AIM OF THE EXERCISE: Start at the line that contains "level_ok nd dl". Repeat it and each line after it, exactly, up to and including the final line of the data.
DATA RECORDS START
Definition panic {A} (msg : string) : M S A := fun s => Panic msg s.
Definition undef {A} : M S A := fun s => Undef s.
Definition out_of_fuel {A} : M S A := fun s => NoFuel s.
Definition gets {A} (f : S -> A) : M S A := fun s => Done (f s) s.
Definition modify (f : S -> S) : M S unit := fun s => Done tt (f s).

Definition when (b : bool) (m : M S unit) : M S unit :=
  if b then m else ret tt.

(** [for] over the elements of a list, in order. *)
Fixpoint for_each {A} (l : list A) (body : A -> M S unit) : M S unit :=
  match l with
  | [] => ret tt
  | x :: l' => bind (body x) (fun _ => for_each l' body)
  end.

Lemma bind_done {A B} (m : M S A) (k : A -> M S B) s a s' :
  m s = Done a s' -> bind m k s = k a s'.
Proof. unfold bind. by intros ->. Qed.

Lemma bind_Done_inv {A B} (m : M S A) (k : A -> M S B) s b s' :
  bind m k s = Done b s' -> exists a s1, m s = Done a s1 /\ k a s1 = Done b s'.
Proof. unfold bind. destruct (m s); naive_solver. Qed.

Lemma for_each_app {A} (l1 l2 : list A) body s :
  for_each (l1 ++ l2) body s = bind (for_each l1 body) (fun _ => for_each l2 body) s.
Proof.
  revert s. induction l1 as [|x l1 IH]; intros s; simpl; [done|].
  unfold bind. destruct (body x s); [|done..].
  specialize (IH s0). unfold bind in IH. done.
Qed.
Lemma linked_prev x :
  x <> i -> n_next (nd (l, a)) <> NAt l x -> n_prev (nd' (l, x)) = n_prev (nd (l, x)).
Proof.
  intros Hi Hx. assert ((l, x) <> (l, i)) as H by congruence.
  apply linked_cases in H as [->|[[_ ->]|(y & Hy & Hn & ->)]]; [done..|]. congruence.
Qed.

Lemma linked_row k x : k <> l -> nd' (k, x) = nd (k, x).
Proof.
  intros Hk. assert ((k, x) <> (l, i)) as H by congruence.
  apply linked_cases in H as [->|[[Hx ->]|(y & Hy & Hn & ->)]]; congruence.
Qed.
End Linked.

(** A free index outside a row's list. *)
Lemma free_not_slot nd dl l slot ps i :
  level_ok nd dl l slot ps -> 1 <= i -> n_proc (nd (l, i)) = None ->
  i ∉ 0 :: (slot <$> ps).
Proof.
  intros H Hi Hn [?|(p & -> & Hp)%list_elem_of_fmap]%elem_of_cons; [lia|].
  by rewrite (lo_proc _ _ _ _ _ H p Hp) in Hn.
Qed.

Lemma fmap_insert_ne (f : nat -> nat) (p i : nat) (q : list nat) : p ∉ q -> <[p := i]> f <$> q = f <$> q.
Proof.
  intros Hp. apply list_fmap_ext. intros j x Hx%list_elem_of_lookup_2.
  apply fn_lookup_insert_ne. set_solver.
Qed.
DATA RECORDS END
ANSWER FOR THIS EXERCISE:
  level_ok nd dl l slot ps -> 1 <= i -> n_proc (nd (l, i)) = None ->
  i ∉ 0 :: (slot <$> ps).
Proof.
  intros H Hi Hn [?|(p & -> & Hp)%list_elem_of_fmap]%elem_of_cons; [lia|].
  by rewrite (lo_proc _ _ _ _ _ H p Hp) in Hn.
Qed.

Lemma fmap_insert_ne (f : nat -> nat) (p i : nat) (q : list nat) : p ∉ q -> <[p := i]> f <$> q = f <$> q.
Proof.
  intros Hp. apply list_fmap_ext. intros j x Hx%list_elem_of_lookup_2.
  apply fn_lookup_insert_ne. set_solver.
Qed.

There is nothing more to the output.